Die europäische Geschichte geht von Moldawien, dessen größtes Exportgut seine Einwohner sind, die legal und illegal auf den Baustellen und in den Bordellen anderer Länder arbeiten, nach Italien - dem Tor nach Europa oder vielmehr in die Europäische Union. Vor ihrem Elend wollen gerade viele Flüchtlinge aus Afrika über das Mittelmeer nach Europa fliehen. Nur die Wenigsten erreichen ihr Ziel. Etliche ertrinken, der Rest wird in Auffanglager gezwängt.
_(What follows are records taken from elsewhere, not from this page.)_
(* ===== verification/HashSpec.v ===== *)
(** * hash.c: contracts

    What the dictionaries of CoreFoundation promise ([CFDictionaryLaws]), through the finite
    map of a dictionary; and the primitives that change one hash and no other. *)

From S2P Require Import Prelude Value Hash.

Section view.
Context `{D : CFMutableDictionary} `{K : CFKeys}.

Definition keyed (kvs : list (VALUE * VALUE)) : list (cfkey * VALUE) := prod_map key_of id <$> kvs.
Definition view (d : cfdict) : gmap cfkey VALUE := list_to_map (keyed (CFDictionaryGetKeysAndValues d)).
End view.

Class CFDictionaryLaws `{D : CFMutableDictionary} `{K : CFKeys} : Prop := {
  cf_nodup d : NoDup (keyed (CFDictionaryGetKeysAndValues d)).*1;
  cf_count d : CFDictionaryGetCount d = zlen (CFDictionaryGetKeysAndValues d);
  cf_get d k : CFDictionaryGetValueIfPresent d k = view d !! key_of k;
  cf_contains_key d k : CFDictionaryContainsKey d k = bool_decide (is_Some (view d !! key_of k));
  cf_contains_value d v : CFDictionaryContainsValue d v = true ↔ ∃ k v', view d !! k = Some v' ∧ key_of v' = key_of v;
  cf_create : view CFDictionaryCreateMutable = ∅;
  cf_copy d : view (CFDictionaryCreateMutableCopy d) = view d;
  cf_set d k v : view (CFDictionarySetValue d k v) = <[key_of k := v]> (view d);
  cf_remove d k : view (CFDictionaryRemoveValue d k) = delete (key_of k) (view d);
  cf_remove_all d : view (CFDictionaryRemoveAllValues d) = ∅;
  cf_equal d1 d2 : CFEqual d1 d2 = true ↔ key_of <$> view d1 = key_of <$> view d2;
}.

(** ** The primitives *)

Section primitives.
Context `{L : CFDictionaryLaws} {U : Type} {RT : HashRuntime U}.
Implicit Types (w : world U) (h : hash) (l : nat) (d : cfdict).

Definition with_dict d h : hash := mkHash _ d (hstruct h) (frozen h) (tainted h) (immutable h).
Definition with_struct (s : option rb_objc_hash_struct) h : hash := mkHash _ (dict h) s (frozen h) (tainted h) (immutable h).

(** [w'] is [w] with the hash at [l] changed to [h]; the program may have gone on otherwise. *)
Definition changed w w' l h : Prop := hashes w' = <[l := h]> (hashes w).

Definition modifiable h : Prop := immutable h = false ∧ frozen h = false ∧ (tainted h = false ∨ rb_safe_level < 4).

Lemma get_hash_run w l h : hashes w !! l = Some h → get_hash l w = (Ok h, w).
Proof. unfold get_hash. by intros ->. Qed.

Lemma get_dict_run w l h : hashes w !! l = Some h → get_dict l w = (Ok (dict h), w).
Proof. intros H. unfold get_dict. by rewrite (bind_run _ _ _ _ _ (get_hash_run _ _ _ H)). Qed.

Lemma get_struct_run w l h : hashes w !! l = Some h → rb_objc_hash_get_struct l w = (Ok (hstruct h), w).
Proof. intros H. unfold rb_objc_hash_get_struct. by rewrite (bind_run _ _ _ _ _ (get_hash_run _ _ _ H)). Qed.

Definition set_hash w l h : world U := mkWorld _ U (<[l := h]> (hashes w)) (broken_with w) (user w).

Lemma put_dict_run w l h d : hashes w !! l = Some h → put_dict l d w = (Ok (), set_hash w l (with_dict d h)).
Proof. intros H. unfold put_dict. by rewrite (bind_run _ _ _ _ _ (get_hash_run _ _ _ H)). Qed.

Lemma set_struct_run w l h v p : hashes w !! l = Some h →
  rb_objc_hash_set_struct l v p w = (Ok (), set_hash w l (with_struct (Some (mkStruct v p)) h)).
Proof. intros H. unfold rb_objc_hash_set_struct. by rewrite (bind_run _ _ _ _ _ (get_hash_run _ _ _ H)). Qed.

Lemma modify_check_run w l h : hashes w !! l = Some h → modifiable h → rb_hash_modify_check l w = (Ok (), w).
Proof.
  intros H (Hi & Hf & Ht). unfold rb_hash_modify_check. rewrite (bind_run _ _ _ _ _ (get_hash_run _ _ _ H)), Hi, Hf.
  cbn [orb]. destruct Ht as [->|Ht]; [done|]. rewrite (proj2 (Z.leb_gt _ _)) by done. by rewrite andb_false_r.
Qed.

Lemma modify_check_frozen w l h : hashes w !! l = Some h → frozen h = true ∨ immutable h = true →
  rb_hash_modify_check l w = (Err (Raise RuntimeError), w).
Proof.
  intros H Hf. unfold rb_hash_modify_check. rewrite (bind_run _ _ _ _ _ (get_hash_run _ _ _ H)).
  by destruct Hf as [->| ->]; rewrite ?orb_true_r.
Qed.

Lemma modify_check_tainted w l h : hashes w !! l = Some h → frozen h = false → immutable h = false → tainted h = true → 4 ≤ rb_safe_level →
  rb_hash_modify_check l w = (Err (Raise SecurityError), w).
Proof.
  intros H Hf Hi Ht Hs. unfold rb_hash_modify_check. rewrite (bind_run _ _ _ _ _ (get_hash_run _ _ _ H)), Hf, Hi, Ht.
  by rewrite (proj2 (Z.leb_le _ _)).
Qed.

Lemma modifiable_with_dict d h : modifiable h → modifiable (with_dict d h).
Proof. done. Qed.

Lemma aset_run w l h k v : hashes w !! l = Some h → modifiable h →
  rb_hash_aset l k v w = (Ok v, set_hash w l (with_dict (CFDictionarySetValue (dict h) k v) h)).
Proof.
  intros H Hm. unfold rb_hash_aset. rewrite (bind_run _ _ _ _ _ (modify_check_run _ _ _ H Hm)).
  rewrite (bind_run _ _ _ _ _ (get_dict_run _ _ _ H)). by rewrite (bind_run _ _ _ _ _ (put_dict_run _ _ _ _ H)).
Qed.

Lemma set_hash_id w l h : hashes w !! l = Some h → set_hash w l (with_dict (dict h) h) = w.
Proof. intros H. destruct w, h. unfold set_hash, with_dict. cbn in *. by rewrite list_insert_id. Qed.

(** Removing a key that is not there changes nothing but, perhaps, the dictionary that
    represents the map. *)
Definition delete_result d k : cfdict :=
  match CFDictionaryGetValueIfPresent d k with Some _ => CFDictionaryRemoveValue d k | None => d end.

Lemma delete_result_view d k : view (delete_result d k) = delete (key_of k) (view d).
Proof.
  unfold delete_result. rewrite cf_get. destruct (view d !! key_of k) eqn:E; [apply cf_remove|]. by rewrite delete_id.
Qed.

Lemma delete_key_run w l h k : hashes w !! l = Some h →
  rb_hash_delete_key l k w = (Ok (view (dict h) !! key_of k), set_hash w l (with_dict (delete_result (dict h) k) h)).
Proof.
  intros H. unfold rb_hash_delete_key, delete_result. rewrite (bind_run _ _ _ _ _ (get_dict_run _ _ _ H)), cf_get.
  destruct (view (dict h) !! key_of k) eqn:E; [by rewrite (bind_run _ _ _ _ _ (put_dict_run _ _ _ _ H))|].
  by rewrite set_hash_id.
Qed.

(** ** Entries and the map of a dictionary *)

Lemma keyed_elem k v kvs : (k, v) ∈ kvs → (key_of k, v) ∈ keyed kvs.
Proof. intros H. apply list_elem_of_fmap. by exists (k, v). Qed.

Lemma keyed_inv c v kvs : (c, v) ∈ keyed kvs → ∃ k, key_of k = c ∧ (k, v) ∈ kvs.
Proof. intros ([k v'] & E & H)%list_elem_of_fmap. injection E as -> ->. by exists k. Qed.

Lemma view_lookup d c v : view d !! c = Some v ↔ (c, v) ∈ keyed (CFDictionaryGetKeysAndValues d).
Proof. symmetry. apply elem_of_list_to_map, cf_nodup. Qed.

Lemma view_entry d c v : view d !! c = Some v ↔ ∃ k, key_of k = c ∧ (k, v) ∈ CFDictionaryGetKeysAndValues d.
Proof.
  rewrite view_lookup. split; [apply keyed_inv|]. intros (k & <- & H). by apply keyed_elem.
Qed.

Lemma view_size d : zlen (CFDictionaryGetKeysAndValues d) = Z.of_nat (size (view d)).
Proof.
  unfold zlen, view. f_equal. rewrite <- (length_map_to_list (list_to_map _)).
  rewrite (map_to_list_to_map (M := gmap cfkey)) by apply cf_nodup. unfold keyed. by rewrite length_fmap.
Qed.

Lemma count_size d : CFDictionaryGetCount d = Z.of_nat (size (view d)).
Proof. by rewrite cf_count, view_size. Qed.

Lemma foreach_unfold {S} w l h (func : VALUE → VALUE → S → cmd (world U) (st_retval * S)) acc : hashes w !! l = Some h →
  rb_hash_foreach l func acc w = foreach_loop func (CFDictionaryGetKeysAndValues (dict h)) acc w.
Proof.
  intros H. unfold rb_hash_foreach. rewrite (bind_run _ _ _ _ _ (get_dict_run _ _ _ H)), cf_count.
  destruct (CFDictionaryGetKeysAndValues (dict h)); [done|]. rewrite (proj2 (Z.eqb_neq _ _)); [done|]. unfold zlen. cbn [length]. lia.
Qed.

(** Iteration that never stops: an invariant on the entries visited so far. *)
Lemma foreach_inv {S} (func : VALUE → VALUE → S → cmd (world U) (st_retval * S)) (I : list (VALUE * VALUE) → S → world U → Prop) kvs acc w :
  I [] acc w →
  (∀ pre k v post acc w, kvs = pre ++ (k, v) :: post → I pre acc w →
     runs (func k v acc) w (λ r w', r.1 = ST_CONTINUE ∧ I (pre ++ [(k, v)]) r.2 w')) →
  runs (foreach_loop func kvs acc) w (λ acc w, I kvs acc w).
Proof.
  assert (∀ pre post acc w, kvs = pre ++ post → I pre acc w →
    (∀ pre k v post acc w, kvs = pre ++ (k, v) :: post → I pre acc w →
     runs (func k v acc) w (λ r w', r.1 = ST_CONTINUE ∧ I (pre ++ [(k, v)]) r.2 w')) →
    runs (foreach_loop func post acc) w (λ acc w, I kvs acc w)) as G.
  { intros pre post. revert pre. induction post as [|[k v] post IH]; intros pre acc' w' E HI Hs.
    - rewrite app_nil_r in E. subst. by apply runs_ret.
    - eapply runs_bind; [by eapply Hs|]. intros [st acc''] w'' [Est HI']. cbn in Est, HI'. subst st.
      apply (IH (pre ++ [(k, v)])); [by rewrite <- app_assoc|done|done]. }
  intros HI Hs. by apply (G [] kvs).
Qed.
End primitives.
Die katastrophalen Zustände dort kamen durch eine Undercover-Recherche von Fabrizio Gatti ans Licht. Nicht nur das, er zählte auch die Toten, die es nach der Abschiebung nach Afrika bei den Flüchtlingstransporten gab. Auf seiner Reise waren es 106.
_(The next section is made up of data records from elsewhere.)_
Lemma hash_frozen_witness :
  rb_hash_aset 2 (Num 5) Qtrue ex_world = (Err (Raise RuntimeError), ex_world) ∧
  rb_hash_shift 2 None ex_world = (Err (Raise RuntimeError), ex_world).
Proof.
  destruct (hash_frozen ex_world 2 (ex_hash [(Num 2, Obj 7)] true) (Num 5) Qtrue ex_breaker 0 (ex_hash [(Num 1, Num 10); (Num 2, Num 20)] false) eq_refl (or_introl eq_refl) eq_refl)
    as (H & _ & _ & _ & _ & _ & _ & _ & Hs & _).
  split; [exact H|]. apply Hs. intros E%view_nil. discriminate E.
Defined.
Und schließlich erreicht die europäische Geschichte Deutschland, wo der "Preis für die Freiheit und Zukunft der Medien" verliehen wird. Aber auch hier heißt Rechtsstaat nicht automatisch sofort Gerechtigkeit. Nur durch Hartnäckigkeit in der Recherche und Hartnäckigkeit vor Münchner Gerichten kam der Schleichwerbeskandal in ARD-Serien ins Rollen. Derjenige, der so hartnäckig war, heißt Dr. Volker Lilienthal. "Ich bin stolz darauf, mit diesen beiden Journalisten ausgezeichnet zu werden", sagt er beim gemeinsamen Dinner mit Anghel und Gatti in der Villa Ida. Im Sitz der Medienstiftung der Sparkasse Leipzig treffen sich die Preisträger am Abend vor der Preisverleihung erstmals. Und trotzdem: "Wir haben schnell realisiert, dass wir die selben Werte teilen", so Fabrizio Gatti. Leipzig sei ein Symbol für Freiheit. "Mit den friedlichen Demonstrationen 1989 hat hier unsere Zukunft begonnen. Für diese Zukunft müssen wir Europa weiter aufbauen und unsere Werte verteidigen." Einen Beitrag zur Erinnerung daran will die Medienstiftung der Sparkasse Leipzig mit diesem Preis leisten. Ob nun bei Dr. Volker Lilienthal, für den der Preis Genugtuung und Stütze bei seinem Arbeitgeber ist. Oder bei Fabrizio Gatti, der stolz darauf ist, seinem Vorbild Seymour Hersh als Preisträger nachgefolgt zu sein. Oder Alina Anghel, die durch das Medienecho zeigen kann, dass sich ehrlicher, investigativer Journalismus lohnt. Der Leipziger Medienpreis werde international immer mehr beachtet, sagt Gatti. Vielleicht erinnert er ja daran, dass wir alle etwas für Freiheit und Demokratie tun können.